A --flashback of this binary log would produce:

insert(1, 'a')
delete(4, 'd')
update(3, 'third')->(3, 'c')
update(2, 'second')->(2, 'b')
delete(3, 'c')
delete(2, 'b')
delete(1, 'a')

Alas, MariaDB and flashback do not speak MySQL GTID language. GTIDs are one of the major points where MySQL and MariaDB have diverged beyond compatibility.

The output of MariaDB’s mysqlbinlog --flashback has neither any mention of GTIDs, nor does the tool take notice of GTIDs in the binary logs in the first place.

gh-mysql-rewind

This is where we step in. GTIDs provide the information about what went wrong. flashback has the mechanism to generate the reverse sequence of statements. gh-mysql-rewind:

  • uses GTIDs to detect what went wrong
  • correlates those GTID entries with binary log files: identifies which binary logs actually contain those GTID events
  • invokes MariaDB’s mysqlbinlog --flashback to generate the reverse of those binary logs
  • injects (dummy) GTID information into the output
  • computes ETA

This last part is worth elaborating.
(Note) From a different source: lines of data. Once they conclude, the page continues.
(* ===== verification/SocksUdpGwOrder.v ===== *)
(** * The order of the UDP connections

    [BAddr_CompareOrder] is a total order on the addresses that a [BAddr] can
    hold, so that the AVL tree of the connections finds each local address: it
    compares the addresses as numbers. *)
From S2P Require Import Prelude Encrypt AvlTree BavlSpec BadvpnMisc SocksUdpGw.
#[local] Open Scope Z_scope.

(** The number that bytes in network order stand for. *)
Fixpoint val (l : list Z) : Z := match l with [] => 0 | b :: l => b * 256 ^ zlen l + val l end.

Lemma ntoh_val l : ntoh l = val l.
Proof.
  unfold ntoh. assert (H : ∀ n, fold_left (λ n b, n * 256 + b) l n = n * 256 ^ zlen l + val l); [|by rewrite H].
  induction l as [|b l IH]; intros n; cbn [fold_left val length]; [lia|]. rewrite IH.
  rewrite Nat2Z.inj_succ, Z.pow_succ_r by lia. lia.
Qed.

Lemma val_range l : bytes_ok l → 0 ≤ val l < 256 ^ zlen l.
Proof.
  induction l as [|b l IH]; intros Hl; cbn [val length]; [lia|]. apply Forall_cons_1 in Hl as [Hb Hl]. specialize (IH Hl).
  rewrite Nat2Z.inj_succ, Z.pow_succ_r by lia. unfold is_byte in Hb. nia.
Qed.

Lemma val_inj l l' : bytes_ok l → bytes_ok l' → length l = length l' → val l = val l' → l = l'.
Proof.
  revert l'. induction l as [|b l IH]; intros [|b' l'] Hl Hl' Hn E; try done. apply Forall_cons_1 in Hl as [Hb Hl], Hl' as [Hb' Hl'].
  cbn [val length] in *. injection Hn as Hn. rewrite <- Hn in E. pose proof (val_range l Hl). pose proof (val_range l' Hl') as Hr'. rewrite <- Hn in Hr'.
  assert (b = b') as -> by nia. f_equal. apply IH; try done. lia.
Qed.

Lemma memcmp_val l l' : bytes_ok l → bytes_ok l' → length l = length l' → memcmp l l' = B_COMPARE (val l) (val l').
Proof.
  revert l'. induction l as [|b l IH]; intros [|b' l'] Hl Hl' Hn; try done. apply Forall_cons_1 in Hl as [Hb Hl], Hl' as [Hb' Hl'].
  cbn [memcmp val length] in *. injection Hn as Hn. rewrite <- Hn. pose proof (val_range l Hl). pose proof (val_range l' Hl') as Hr'. rewrite <- Hn in Hr'.
  unfold B_COMPARE. destruct (Z.eqb_spec b b') as [->|Hne].
  - rewrite IH by done. unfold B_COMPARE. repeat case_match; bool_hyps; lia.
  - destruct (Z.ltb_spec b' b), (Z.ltb_spec b b'); try lia; repeat case_match; bool_hyps; nia.
Qed.

(** An address as one number: its family, then the address, then the port. *)
Definition rank (a : BAddr) : Z :=
  match a with
  | BAddrNone => 0
  | BAddrIPv4 ip port | BAddrIPv6 ip port => BAddr_type a * 2 ^ 200 + val ip * 2 ^ 16 + val port
  end.

Lemma wf_addr_spec a : wf_addr a = true →
  match a with
  | BAddrNone => True
  | BAddrIPv4 ip port => (length ip = 4%nat ∧ bytes_ok ip) ∧ (length port = 2%nat ∧ bytes_ok port)
  | BAddrIPv6 ip port => (length ip = 16%nat ∧ bytes_ok ip) ∧ (length port = 2%nat ∧ bytes_ok port)
  end.
Proof.
  destruct a as [|ip port|ip port]; cbn; [done|..]; rewrite !andb_true_iff, !Nat.eqb_eq; intros ((? & ?) & ? & ?);
    split; split; done || by apply bytes_okb_ok.
Qed.

Lemma rank_parts ip port n : (length ip = n ∧ bytes_ok ip) → (length port = 2%nat ∧ bytes_ok port) → (n ≤ 16)%nat →
  0 ≤ val ip < 2 ^ 128 ∧ 0 ≤ val port < 2 ^ 16.
Proof.
  intros [Hi Hbi] [Hp Hbp] Hn. pose proof (val_range _ Hbi) as Hr. pose proof (val_range _ Hbp) as Hr'. rewrite Hp in Hr'. rewrite Hi in Hr.
  assert (256 ^ Z.of_nat n ≤ 256 ^ 16) by (apply Z.pow_le_mono_r; lia). change (256 ^ 16) with (2 ^ 128) in *. change (256 ^ Z.of_nat 2) with (2 ^ 16) in *. lia.
Qed.

Lemma rank_range a : wf_addr a = true → BAddr_type a * 2 ^ 200 ≤ rank a < (BAddr_type a + 1) * 2 ^ 200.
Proof.
  intros Ha%wf_addr_spec. destruct a as [|i p|i p]; cbn [rank BAddr_type]; [lia|..]; destruct Ha as [Hi Hp];
    pose proof (rank_parts _ _ _ Hi Hp ltac:(lia)) as [? ?]; lia.
Qed.

(** Lexicographic comparison is comparison of the ranks. *)
Lemma lexi t i p i' p' : 0 ≤ p < 2 ^ 16 → 0 ≤ p' < 2 ^ 16 →
  (let cmp := B_COMPARE i i' in if negb (cmp =? 0) then cmp else B_COMPARE p p') = B_COMPARE (t + i * 2 ^ 16 + p) (t + i' * 2 ^ 16 + p').
Proof.
  intros Hp Hp'. destruct (B_COMPARE_spec i i') as [[Hi ->]|[[-> ->]|[Hi ->]]]; cbn.
  - destruct (B_COMPARE_spec (t + i * 2 ^ 16 + p) (t + i' * 2 ^ 16 + p')) as [[? ->]|[[? ->]|[? ->]]]; lia.
  - destruct (B_COMPARE_spec p p') as [[? ->]|[[? ->]|[? ->]]], (B_COMPARE_spec (t + i' * 2 ^ 16 + p) (t + i' * 2 ^ 16 + p')) as [[? ->]|[[? ->]|[? ->]]]; lia.
  - destruct (B_COMPARE_spec (t + i * 2 ^ 16 + p) (t + i' * 2 ^ 16 + p')) as [[? ->]|[[? ->]|[? ->]]]; lia.
Qed.

Lemma compare_rank a b : wf_addr a = true → wf_addr b = true → BAddr_CompareOrder a b = B_COMPARE (rank a) (rank b).
Proof.
  intros Ha Hb. pose proof (rank_range a Ha) as Ra. pose proof (rank_range b Hb) as Rb. unfold BAddr_CompareOrder.
  destruct (B_COMPARE_spec (BAddr_type a) (BAddr_type b)) as [[Ht ->]|[[Ht ->]|[Ht ->]]]; cbn [Z.eqb negb].
  - destruct (B_COMPARE_spec (rank a) (rank b)) as [[? ->]|[[? ->]|[? ->]]]; lia.
  - clear Ra Rb. apply wf_addr_spec in Ha, Hb. destruct a as [|i p|i p], b as [|i' p'|i' p']; try done; cbn [rank BAddr_type];
      destruct Ha as [Hi Hp], Hb as [Hi' Hp']; pose proof (rank_parts _ _ _ Hi Hp ltac:(lia)) as [_ ?]; pose proof (rank_parts _ _ _ Hi' Hp' ltac:(lia)) as [_ ?];
      rewrite !ntoh_val.
    + by apply (lexi (1 * 2 ^ 200)).
    + destruct Hi as [Hi Hbi], Hi' as [Hi' Hbi']. rewrite memcmp_val by (try done; congruence). rewrite <- (lexi (2 * 2 ^ 200)) by done.
      destruct (B_COMPARE_spec (val i) (val i')) as [[? ->]|[[? ->]|[? ->]]]; done.
  - destruct (B_COMPARE_spec (rank a) (rank b)) as [[? ->]|[[? ->]|[? ->]]]; lia.
Qed.

Lemma rank_inj a b : wf_addr a = true → wf_addr b = true → rank a = rank b → a = b.
Proof.
  intros Ha Hb E. pose proof (rank_range a Ha) as Ra. pose proof (rank_range b Hb) as Rb. assert (Ht : BAddr_type a = BAddr_type b) by lia. clear Ra Rb.
  apply wf_addr_spec in Ha, Hb. destruct a as [|i p|i p], b as [|i' p'|i' p']; try done; cbn [rank BAddr_type] in E;
    destruct Ha as [Hi Hp], Hb as [Hi' Hp']; pose proof (rank_parts _ _ _ Hi Hp ltac:(lia)) as [? ?]; pose proof (rank_parts _ _ _ Hi' Hp' ltac:(lia)) as [? ?];
    destruct Hi as [Hi Hbi], Hi' as [Hi' Hbi'], Hp as [Hp Hbp], Hp' as [Hp' Hbp'];
    (f_equal; (apply val_inj; [done|done|congruence|lia])).
Qed.

#[export] Instance addr_eq : EqDecision Addr.
Proof.
  intros [a Ha] [b Hb]. destruct (Z.eq_dec (rank a) (rank b)) as [E|E].
  - left. apply rank_inj in E; [|done..]. subst b. f_equal. apply (proof_irrel).
  - right. intros [= ->]. done.
Defined.

#[export] Instance conaddr_order : BAVLOrder udp_conaddr_comparator.
Proof.
  unfold udp_conaddr_comparator. split.
  - intros [a Ha] [b Hb]. cbn. rewrite compare_rank by done. destruct (B_COMPARE_spec (rank a) (rank b)) as [[? ->]|[[? ->]|[? ->]]]; lia.
  - intros [a Ha] [b Hb]. cbn. rewrite compare_rank by done. intros E.
    assert (Er : rank a = rank b) by (destruct (B_COMPARE_spec (rank a) (rank b)) as [[? ?]|[[? ?]|[? ?]]]; lia).
    apply rank_inj in Er; [|done..]. subst b. f_equal. apply proof_irrel.
  - intros [a Ha] [b Hb]. cbn. rewrite !compare_rank by done.
    destruct (B_COMPARE_spec (rank a) (rank b)) as [[? ->]|[[? ->]|[? ->]]], (B_COMPARE_spec (rank b) (rank a)) as [[? ->]|[[? ->]|[? ->]]]; lia.
  - intros [a Ha] [b Hb] [c Hc]. cbn. rewrite !compare_rank by done. intros H1 H2.
    destruct (B_COMPARE_spec (rank a) (rank b)) as [[? ?]|[[? ?]|[? ?]]], (B_COMPARE_spec (rank b) (rank c)) as [[? ?]|[[? ?]|[? ?]]],
      (B_COMPARE_spec (rank a) (rank c)) as [[? ->]|[[? ->]|[? ->]]]; lia.
Qed.
(* ===== verification/SocksUdpGwInv.v ===== *)
(** * The UDP relay: its invariant

    The table of connections, the stack of jobs and the send path of each
    connection, and that every event keeps them; what a connection was given is
    what it sent and what it still holds. *)
From S2P Require Import Prelude Encrypt AvlTree Bavl BavlSpec BavlSet BavlCells ChunkBuffer PacketPassInterface BadvpnMisc DeviceUdp PacketRecvInterface UdpChannel SocksUdpGw SocksUdpGwOrder.
From stdpp Require Import gmap.
#[local] Open Scope Z_scope.
#[local] Set Warnings "-clear-no-such-hyp".

(** A datagram as it goes to the SOCKS server, or to the DNS gateway. *)
Definition udp_wire (remote : BAddr) (dns : bool) (payload : list Z) : list Z :=
  if dns then payload else socks_udp_header remote ++ udpgw_addr remote ++ payload.

(** The receive interface of a connection between two datagrams. *)
Definition recv_idle (mt : Z) (i : PacketPassInterface) : Prop :=
  PacketPassInterface.mtu i = mt ∧ PacketPassInterface.handler_done i = true ∧ PacketPassInterface.state i = PPI_STATE_NONE.

(** What a connection was given and what it sent. *)
Notation traffic := (list (list Z) * list (list Z))%type.

(** The connection [c] at [x], with [js] the pending jobs and [dev] the read buffer
    of the device. *)
Definition con_ok (mt : Z) (js : list job) (dev : list Z) (x : loc) (c : connection) (g : traffic) : Prop :=
  ∃ q ph, ch_ok (send_chan c) mt q ph ∧ (JRequest x ∈ js ↔ ph = CRequest) ∧ (JArrive x ∈ js ↔ ∃ pk, ph = CArriving pk) ∧
    recv_idle mt (recv_if c) ∧
    if decide (JFirst x ∈ js)
    then q = [] ∧ (ph = CRequest ∨ ph = COffer) ∧
         ∃ p, mread dev (first_data c) (first_data_len c) = Ret p ∧ zlen (udp_wire (remote_addr c) (is_dns c) p) ≤ mt ∧
           g.1 = g.2 ++ [udp_wire (remote_addr c) (is_dns c) p]
    else g.1 = g.2 ++ ch_held q ph.

(** The stack: jobs of send paths above the first job of a new connection, above
    the job that hands the device its buffer back. *)
Definition is_chan_job (j : job) : Prop := match j with JRequest _ | JArrive _ => True | _ => False end.
Definition jobs_ok (js : list job) : Prop :=
  NoDup js ∧ ∃ pre tl, js = pre ++ tl ∧ Forall is_chan_job pre ∧ (tl = [] ∨ tl = [JDevice] ∨ ∃ x, tl = [JFirst x; JDevice]).
(* ===== verification/SocksUdpGwSubmit.v ===== *)
(** * The UDP relay: packets from the device

    What [SocksUdpGwClient_SubmitPacket] does with a packet, on every branch: the
    connection of its local address is found and used again, or the least
    recently used connection makes place for a new one. *)
From S2P Require Import Prelude Encrypt AvlTree Bavl BavlSpec BavlSet BavlCells ChunkBuffer PacketPassInterface BadvpnMisc DeviceUdp DeviceUdpSpec PacketRecvInterface UdpChannel SocksUdpGw SocksUdpGwOrder SocksUdpGwInv.
From stdpp Require Import gmap.
#[local] Open Scope Z_scope.
#[local] Set Warnings "-clear-no-such-hyp".

(** ** The table as a list

    The local addresses of the connections, least recently used first. *)
Definition local_at (o : client) (x : loc) : option Addr := local_addr <$> conns o !! x.
Definition lru (o : client) : list Addr := omap (local_at o) (connections_list o).

(** What a packet from [local] does to it; [ok] if it found memory and room. *)
Definition lru_submit (max : Z) (local : Addr) (ok : bool) (l : list Addr) : list Addr :=
  if bool_decide (local ∈ l) then if ok then filter (λ a, a ≠ local) l ++ [local] else l
  else let l := if zlen l =? max then tail l else l in if ok then l ++ [local] else l.

Definition accepted (r : submitted) : bool := match r with SCreated _ | SQueued _ => true | _ => false end.

(** The record of what each connection was given. *)
Definition log_given (r : submitted) (w : list Z) (lg : gmap loc traffic) : gmap loc traffic :=
  match r with
  | SCreated x => <[x := ([w], [])]> lg
  | SQueued x => match lg !! x with Some g => <[x := (g.1 ++ [w], g.2)]> lg | None => lg end
  | _ => lg
  end.

(** What the system answers: [malloc] returns memory that is free, possibly that
    of the connection that was just removed. *)
Definition malloc_ok (e : init_env) (o : client) : Prop := ∀ x, e_malloc e = Some x → conns o !! x = None.
Definition env_ok (e : init_env) (o : client) : Prop :=
  alloc_ok (e_alloc e) ∧
  ∀ x, e_malloc e = Some x → conns o !! x = None ∨ (num_connections o = max_connections o ∧ head (connections_list o) = Some x).

(** ** The table *)
Lemma omap_ext_in {A B} (f g : A → option B) (l : list A) : (∀ x, x ∈ l → f x = g x) → omap f l = omap g l.
Proof. induction l as [|x l IH]; intros H; [done|]. cbn. rewrite (H x) by (by left). rewrite IH; [done|]. intros y Hy. apply H. by right. Qed.

Lemma filter_ne_absent {A} `{!EqDecision A} (x : A) (l : list A) : x ∉ l → filter (λ y, y ≠ x) l = l.
Proof.
  induction l as [|y l IH]; intros H; [done|]. apply not_elem_of_cons in H as [Hy H]. rewrite filter_cons_True by congruence. by rewrite IH.
Qed.

Lemma lru_length o lg : cl_ok o lg → zlen (lru o) = num_connections o.
Proof.
  intros Hok. destruct (k_list _ _ Hok) as [_ Hl]. rewrite (proj1 (k_num _ _ Hok)). unfold lru, local_at. f_equal.
  assert (H : ∀ l, (∀ x, x ∈ l → is_Some (conns o !! x)) → length (omap (λ x, local_addr <$> conns o !! x) l) = length l).
  { induction l as [|x l IH]; intros Hin; [done|]. cbn. destruct (Hin x) as [c ->]; [by left|]. cbn. f_equal. apply IH. intros y Hy. apply Hin. by right. }
  apply H. intros x. by rewrite Hl.
Qed.

Lemma elem_lru o lg a : cl_ok o lg → a ∈ lru o ↔ ∃ x c, conns o !! x = Some c ∧ local_addr c = a.
Proof.
  intros Hok. unfold lru, local_at. rewrite list_elem_of_omap. destruct (k_list _ _ Hok) as [_ Hl]. split.
  - intros (x & _ & Hx). destruct (conns o !! x) as [c|] eqn:E; [|done]. injection Hx as Hx. by exists x, c.
  - intros (x & c & Hc & Ha). exists x. rewrite Hc. split; [|by rewrite <- Ha]. apply Hl. by rewrite Hc.
Qed.

Lemma find_ok o lg local : cl_ok o lg →
  (find_connection local o = Ret None ∧ local ∉ lru o) ∨
  ∃ x c, find_connection local o = Ret (Some x) ∧ conns o !! x = Some c ∧ local_addr c = local ∧ local ∈ lru o.
Proof.
  intros Hok. destruct (k_tree _ _ Hok) as (mm & Hh & Hmm). unfold find_connection. destruct (lookup_exact_ok _ _ _ local Hh) as ([x|] & -> & H).
  - right. apply Hmm in H as (c & Hc & Hl). exists x, c. split_and!; try done. apply (elem_lru _ _ _ Hok). by exists x, c.
  - left. split; [done|]. rewrite (elem_lru _ _ _ Hok). intros (x & c & Hc & Hl). apply H. apply list_elem_of_fmap. exists (x, local). split; [done|]. apply Hmm. by exists c.
Qed.

(** Two connections have different local addresses. *)
Lemma local_inj o lg x y c d : cl_ok o lg → conns o !! x = Some c → conns o !! y = Some d → local_addr c = local_addr d → x = y.
Proof.
  intros Hok Hc Hd E. destruct (k_tree _ _ Hok) as (mm & Hh & Hmm). destruct Hh as (s & H & Hb & Hm & Hs). 
  assert (Hx : (x, local_addr c) ∈ mm) by (apply Hmm; by exists c). assert (Hy : (y, local_addr c) ∈ mm) by (apply Hmm; by exists d).
  apply list_elem_of_split in Hx as (m1 & m2 & ->). apply (sorted_app _) in Hs as (_ & [_ H2]%sorted_cons & H3).
  apply elem_of_app in Hy as [Hy|[Hy|Hy]%elem_of_cons].
  - specialize (H3 _ (x, local_addr c) Hy ltac:(by left)). unfold below in H3. cbn [snd] in H3. by rewrite (cmp_refl udp_conaddr_comparator) in H3.
  - congruence.
  - specialize (H2 _ Hy). unfold below in H2. cbn [snd] in H2. by rewrite (cmp_refl udp_conaddr_comparator) in H2.
Qed.

(** ** Eviction *)
Lemma evict_ok o lg local x l : cl_ok o lg → jobs o = [JDevice] → local ∉ lru o → connections_list o = x :: l →
  ∃ o', remove_lru_connection local o = Ret o' ∧ cl_ok o' lg ∧ jobs o' = [JDevice] ∧ device_buf o' = device_buf o ∧ lru o' = tail (lru o) ∧
    num_connections o' = num_connections o - 1 ∧ max_connections o' = max_connections o ∧ udp_mtu o' = udp_mtu o ∧ conns o' = delete x (conns o).
Proof.
  intros Hok Hj Hloc Hl. unfold remove_lru_connection. destruct (find_ok o lg local Hok) as [[-> _]|(y & c & _ & _ & _ & Hin)]; [|done].
  rewrite !bind_Ret. cbn [assert]. rewrite !bind_Ret. pose proof (k_num _ _ Hok) as [Hn _]. rewrite Hl in Hn. cbn in Hn. rewrite (assert_true (0 <? _)), bind_Ret by lia. rewrite Hl.
  destruct (k_list _ _ Hok) as [Hnd Hlist]. assert (Hx : is_Some (conns o !! x)) by (apply Hlist; rewrite Hl; by left). destruct Hx as [c Hc].
  assert (Hq : quiet o) by (intros j; rewrite Hj; by intros ->%list_elem_of_singleton).
  destruct (relay_free_ok o lg x c Hok Hc Hq) as (t & -> & Hok'). eexists. split; [done|]. split; [exact Hok'|]. cbn. split_and!; try done.
  rewrite Hl in Hnd |- *. apply NoDup_cons in Hnd as [Hxl Hnd]. rewrite filter_cons_False by (by intros ?).
  rewrite filter_ne_absent by done. unfold lru. rewrite Hl. cbn. unfold local_at at 2. rewrite Hc. cbn.
  apply omap_ext_in. intros y Hy. unfold local_at. cbn. rewrite lookup_delete_ne; [done|]. congruence.
Qed.
(** Input from the device is dispatched when no job is pending; the device has its
    buffer when the job that hands it back is done; a socket completes what it was
    given; datagrams arrive at connections, at most as long as the receive buffer,
    and not before the first job of the connection, as input is dispatched when no
    job is pending. *)
Definition allowed (opts : udp_options) (ev : udp_event) (s : relay) : Prop :=
  match ev with
  | EPacket e m => jobs (rl s) = [] ∧ env_ok e (rl s) ∧ packet_ok opts m (rl s)
  | EJob => jobs (rl s) ≠ []
  | EOverwrite _ => JDevice ∉ jobs (rl s)
  | ESent x => is_sending x (rl s) = true
  | EDatagram x data => is_Some (conns (rl s) !! x) ∧ (JFirst x ∉ jobs (rl s)) ∧ zlen data ≤ udp_mtu (rl s)
  end.
Fixpoint allowed_run (opts : udp_options) (evs : list udp_event) (s : relay) : Prop :=
  match evs with [] => True | ev :: evs => allowed opts ev s ∧ ∀ s', udp_step opts ev s = Ret s' → allowed_run opts evs s' end.

(** ** What the events do to the table *)
Lemma lru_ext o o' : connections_list o' = connections_list o → (∀ x, local_at o' x = local_at o x) → lru o' = lru o.
Proof. intros Hl Hx. unfold lru. rewrite Hl. apply omap_ext_in. auto. Qed.

(** Writing a connection with the same local address back, and setting jobs. *)
Definition same_table (o o' : client) : Prop :=
  lru o' = lru o ∧ max_connections o' = max_connections o ∧ udp_mtu o' = udp_mtu o ∧ udpgw_mtu o' = udpgw_mtu o ∧ dom (conns o') = dom (conns o).
#[export] Instance same_table_pre : PreOrder same_table.
Proof. split; [by intros o|]. intros a b c (H1 & H2 & H3 & H4 & H5) (? & ? & ? & ? & ?). unfold same_table. split_and!; congruence. Qed.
We have created a time machine. We have the mechanics to make it work. But as any Sci-Fi fan knows, one of the most important parts of time travel is knowing ahead where (when) you are going to land. Are you back in the Renaissance? Or are you suddenly to appear on board the French Revolution? Better dress accordingly.

In our scenario it is not enough to move MySQL back in time to some consistent state. We want to know at what time we landed, so that we can instruct the rewinded server to join the replication chain as a healthy replica. In MySQL terms, we need to make MySQL “forget” everything that ever happened after the split brain: not only in terms of data (which we already did), but in terms of GTID history.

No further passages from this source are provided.